■ **Stored data**:
BEGIN

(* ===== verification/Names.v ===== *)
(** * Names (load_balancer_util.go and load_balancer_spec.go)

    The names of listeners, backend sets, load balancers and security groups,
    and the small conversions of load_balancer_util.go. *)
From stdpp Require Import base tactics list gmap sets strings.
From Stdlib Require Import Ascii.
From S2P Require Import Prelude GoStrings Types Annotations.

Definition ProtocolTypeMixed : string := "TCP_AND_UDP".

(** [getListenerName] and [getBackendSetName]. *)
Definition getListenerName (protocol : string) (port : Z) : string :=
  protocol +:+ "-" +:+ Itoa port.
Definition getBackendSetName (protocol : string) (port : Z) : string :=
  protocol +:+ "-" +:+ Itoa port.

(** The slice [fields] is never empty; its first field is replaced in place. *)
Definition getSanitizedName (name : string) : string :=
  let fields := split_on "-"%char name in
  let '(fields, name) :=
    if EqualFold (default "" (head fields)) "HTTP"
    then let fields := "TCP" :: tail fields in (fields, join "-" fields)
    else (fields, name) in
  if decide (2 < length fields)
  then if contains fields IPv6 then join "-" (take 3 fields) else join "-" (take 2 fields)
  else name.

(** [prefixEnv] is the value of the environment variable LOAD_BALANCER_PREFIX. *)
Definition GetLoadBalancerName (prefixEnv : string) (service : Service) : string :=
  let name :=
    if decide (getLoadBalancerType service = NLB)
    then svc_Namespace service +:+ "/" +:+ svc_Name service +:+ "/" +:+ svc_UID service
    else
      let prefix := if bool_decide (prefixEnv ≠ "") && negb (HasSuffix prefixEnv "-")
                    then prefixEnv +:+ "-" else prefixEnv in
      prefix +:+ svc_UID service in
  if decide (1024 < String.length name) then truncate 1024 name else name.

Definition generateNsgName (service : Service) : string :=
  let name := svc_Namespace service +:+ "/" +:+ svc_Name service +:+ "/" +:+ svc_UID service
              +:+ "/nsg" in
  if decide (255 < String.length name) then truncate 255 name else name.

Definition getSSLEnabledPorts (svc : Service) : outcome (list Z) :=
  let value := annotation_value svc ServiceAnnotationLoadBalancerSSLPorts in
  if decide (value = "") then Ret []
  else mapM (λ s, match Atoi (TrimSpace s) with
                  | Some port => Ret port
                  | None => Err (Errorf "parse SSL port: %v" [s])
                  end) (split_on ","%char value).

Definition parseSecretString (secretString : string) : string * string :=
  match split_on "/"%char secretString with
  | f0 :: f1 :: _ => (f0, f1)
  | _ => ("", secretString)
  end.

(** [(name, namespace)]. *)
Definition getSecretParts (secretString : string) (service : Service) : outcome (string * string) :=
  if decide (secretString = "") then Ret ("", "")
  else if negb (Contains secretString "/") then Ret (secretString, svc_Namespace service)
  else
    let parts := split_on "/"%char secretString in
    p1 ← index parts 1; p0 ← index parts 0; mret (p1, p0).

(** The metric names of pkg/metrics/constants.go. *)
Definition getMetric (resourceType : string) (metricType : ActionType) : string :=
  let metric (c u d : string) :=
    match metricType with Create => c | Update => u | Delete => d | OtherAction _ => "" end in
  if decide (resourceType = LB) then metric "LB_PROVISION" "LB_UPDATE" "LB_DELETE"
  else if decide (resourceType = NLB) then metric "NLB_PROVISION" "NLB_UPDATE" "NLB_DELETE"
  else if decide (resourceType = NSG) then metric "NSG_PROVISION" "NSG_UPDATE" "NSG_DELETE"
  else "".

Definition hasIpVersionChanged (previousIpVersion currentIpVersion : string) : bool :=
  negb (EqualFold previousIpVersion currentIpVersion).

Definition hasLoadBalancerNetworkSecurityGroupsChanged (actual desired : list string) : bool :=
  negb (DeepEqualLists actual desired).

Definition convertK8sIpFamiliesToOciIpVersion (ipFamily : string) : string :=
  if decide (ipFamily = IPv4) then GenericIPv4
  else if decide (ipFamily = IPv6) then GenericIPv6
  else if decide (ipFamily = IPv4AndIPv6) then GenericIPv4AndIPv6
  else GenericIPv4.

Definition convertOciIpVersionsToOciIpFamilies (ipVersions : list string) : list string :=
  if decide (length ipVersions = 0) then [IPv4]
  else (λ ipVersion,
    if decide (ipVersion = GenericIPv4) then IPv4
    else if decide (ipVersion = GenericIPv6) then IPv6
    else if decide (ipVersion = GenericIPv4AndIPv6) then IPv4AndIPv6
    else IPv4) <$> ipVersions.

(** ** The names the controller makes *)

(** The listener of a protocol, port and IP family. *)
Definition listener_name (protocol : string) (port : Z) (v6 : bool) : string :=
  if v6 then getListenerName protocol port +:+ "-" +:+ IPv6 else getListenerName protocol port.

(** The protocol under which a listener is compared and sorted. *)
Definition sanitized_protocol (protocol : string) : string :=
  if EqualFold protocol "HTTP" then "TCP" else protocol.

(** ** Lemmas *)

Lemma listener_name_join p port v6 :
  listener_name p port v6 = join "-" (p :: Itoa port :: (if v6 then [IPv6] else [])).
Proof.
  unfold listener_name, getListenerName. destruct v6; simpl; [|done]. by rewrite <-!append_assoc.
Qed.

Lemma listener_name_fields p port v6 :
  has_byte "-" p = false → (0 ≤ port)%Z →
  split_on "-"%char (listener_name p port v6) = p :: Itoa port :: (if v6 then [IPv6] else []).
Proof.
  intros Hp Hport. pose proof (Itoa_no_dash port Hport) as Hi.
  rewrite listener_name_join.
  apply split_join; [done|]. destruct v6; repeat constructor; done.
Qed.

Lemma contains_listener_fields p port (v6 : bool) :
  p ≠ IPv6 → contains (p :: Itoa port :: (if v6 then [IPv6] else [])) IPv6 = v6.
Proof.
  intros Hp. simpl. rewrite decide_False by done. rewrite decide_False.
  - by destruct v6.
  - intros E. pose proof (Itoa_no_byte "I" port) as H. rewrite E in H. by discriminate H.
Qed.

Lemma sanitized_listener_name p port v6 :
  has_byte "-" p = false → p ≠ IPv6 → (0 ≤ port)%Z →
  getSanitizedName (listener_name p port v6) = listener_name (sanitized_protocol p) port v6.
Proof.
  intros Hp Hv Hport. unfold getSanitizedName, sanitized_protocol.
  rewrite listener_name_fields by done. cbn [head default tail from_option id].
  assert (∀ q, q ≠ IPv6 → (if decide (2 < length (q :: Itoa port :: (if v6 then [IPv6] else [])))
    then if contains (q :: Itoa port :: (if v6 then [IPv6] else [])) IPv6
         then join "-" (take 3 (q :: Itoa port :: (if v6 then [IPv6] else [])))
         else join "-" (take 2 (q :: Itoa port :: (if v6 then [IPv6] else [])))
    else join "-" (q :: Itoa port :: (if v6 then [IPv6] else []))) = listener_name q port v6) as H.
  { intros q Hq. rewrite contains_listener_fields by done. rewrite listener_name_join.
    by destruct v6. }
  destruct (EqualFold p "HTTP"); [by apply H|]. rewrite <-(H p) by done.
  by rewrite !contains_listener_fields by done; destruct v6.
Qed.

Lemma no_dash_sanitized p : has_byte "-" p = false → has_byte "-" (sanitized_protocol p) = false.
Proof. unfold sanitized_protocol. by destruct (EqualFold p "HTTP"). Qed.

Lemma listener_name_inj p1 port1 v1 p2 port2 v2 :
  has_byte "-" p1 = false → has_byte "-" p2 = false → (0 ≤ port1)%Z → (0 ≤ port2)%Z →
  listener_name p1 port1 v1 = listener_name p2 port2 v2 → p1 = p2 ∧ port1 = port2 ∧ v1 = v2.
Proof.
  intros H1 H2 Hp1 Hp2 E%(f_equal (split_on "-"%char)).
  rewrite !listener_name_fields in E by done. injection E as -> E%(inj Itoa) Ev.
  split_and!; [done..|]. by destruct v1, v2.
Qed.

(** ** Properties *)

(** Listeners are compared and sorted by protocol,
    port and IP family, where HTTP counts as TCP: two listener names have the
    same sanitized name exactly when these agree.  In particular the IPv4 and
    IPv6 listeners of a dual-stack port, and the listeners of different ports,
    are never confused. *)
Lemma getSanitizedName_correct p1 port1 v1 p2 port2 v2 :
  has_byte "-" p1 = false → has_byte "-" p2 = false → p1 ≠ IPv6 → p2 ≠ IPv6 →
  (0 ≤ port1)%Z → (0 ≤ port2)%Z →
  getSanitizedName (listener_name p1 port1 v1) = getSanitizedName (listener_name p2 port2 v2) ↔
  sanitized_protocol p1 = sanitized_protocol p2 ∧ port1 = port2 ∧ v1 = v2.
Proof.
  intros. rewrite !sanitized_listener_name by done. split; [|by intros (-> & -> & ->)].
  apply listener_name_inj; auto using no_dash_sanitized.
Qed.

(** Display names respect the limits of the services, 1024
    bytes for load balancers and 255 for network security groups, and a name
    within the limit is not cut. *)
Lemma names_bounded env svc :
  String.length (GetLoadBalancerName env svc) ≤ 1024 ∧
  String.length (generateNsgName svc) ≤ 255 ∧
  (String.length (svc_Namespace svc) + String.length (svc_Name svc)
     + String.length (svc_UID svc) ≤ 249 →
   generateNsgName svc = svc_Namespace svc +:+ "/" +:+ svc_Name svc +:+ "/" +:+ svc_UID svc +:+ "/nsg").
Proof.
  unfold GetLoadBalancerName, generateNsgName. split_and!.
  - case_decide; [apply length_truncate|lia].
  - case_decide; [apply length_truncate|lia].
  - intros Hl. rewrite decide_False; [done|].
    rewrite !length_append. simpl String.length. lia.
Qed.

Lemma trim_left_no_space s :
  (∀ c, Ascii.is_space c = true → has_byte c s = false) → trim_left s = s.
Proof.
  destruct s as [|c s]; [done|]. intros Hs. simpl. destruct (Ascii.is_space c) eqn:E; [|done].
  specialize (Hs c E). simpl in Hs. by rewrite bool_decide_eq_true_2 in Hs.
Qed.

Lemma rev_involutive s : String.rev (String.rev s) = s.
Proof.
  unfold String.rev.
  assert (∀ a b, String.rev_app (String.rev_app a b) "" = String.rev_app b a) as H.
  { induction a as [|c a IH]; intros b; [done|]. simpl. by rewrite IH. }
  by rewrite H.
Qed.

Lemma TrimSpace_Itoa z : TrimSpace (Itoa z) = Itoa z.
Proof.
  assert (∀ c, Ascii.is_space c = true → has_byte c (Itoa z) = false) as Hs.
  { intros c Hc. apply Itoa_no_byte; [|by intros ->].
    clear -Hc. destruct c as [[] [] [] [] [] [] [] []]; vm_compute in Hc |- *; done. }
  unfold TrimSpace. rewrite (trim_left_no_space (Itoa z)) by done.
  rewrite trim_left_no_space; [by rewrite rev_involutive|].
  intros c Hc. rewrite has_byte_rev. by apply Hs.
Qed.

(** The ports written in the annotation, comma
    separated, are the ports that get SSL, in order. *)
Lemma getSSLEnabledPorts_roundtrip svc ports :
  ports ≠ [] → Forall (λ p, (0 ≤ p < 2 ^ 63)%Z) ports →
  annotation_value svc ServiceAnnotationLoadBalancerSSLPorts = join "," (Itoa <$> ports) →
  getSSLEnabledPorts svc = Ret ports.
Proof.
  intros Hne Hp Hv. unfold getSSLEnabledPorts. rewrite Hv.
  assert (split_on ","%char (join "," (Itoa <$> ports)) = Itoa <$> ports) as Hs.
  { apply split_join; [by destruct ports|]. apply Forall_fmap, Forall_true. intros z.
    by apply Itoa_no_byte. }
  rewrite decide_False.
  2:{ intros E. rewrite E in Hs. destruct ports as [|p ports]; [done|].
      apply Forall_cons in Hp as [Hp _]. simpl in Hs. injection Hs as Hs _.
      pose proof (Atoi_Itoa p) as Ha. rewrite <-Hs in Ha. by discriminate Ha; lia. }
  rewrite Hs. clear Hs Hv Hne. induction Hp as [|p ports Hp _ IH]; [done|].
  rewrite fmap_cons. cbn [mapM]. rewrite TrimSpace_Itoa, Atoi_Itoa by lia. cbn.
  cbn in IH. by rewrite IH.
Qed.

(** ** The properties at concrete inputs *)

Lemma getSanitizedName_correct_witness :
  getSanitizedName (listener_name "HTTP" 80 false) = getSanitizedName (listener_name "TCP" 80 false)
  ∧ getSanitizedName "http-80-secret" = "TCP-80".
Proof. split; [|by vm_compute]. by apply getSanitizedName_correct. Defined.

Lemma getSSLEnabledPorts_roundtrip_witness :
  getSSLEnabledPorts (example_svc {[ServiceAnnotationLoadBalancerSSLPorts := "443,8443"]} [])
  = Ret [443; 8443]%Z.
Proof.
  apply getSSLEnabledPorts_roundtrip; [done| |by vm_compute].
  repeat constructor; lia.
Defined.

END

■ **Instructions to follow**:
Tally how many lines of the data include the word "injection". Write the number and nothing else.

■ **Written response**:
2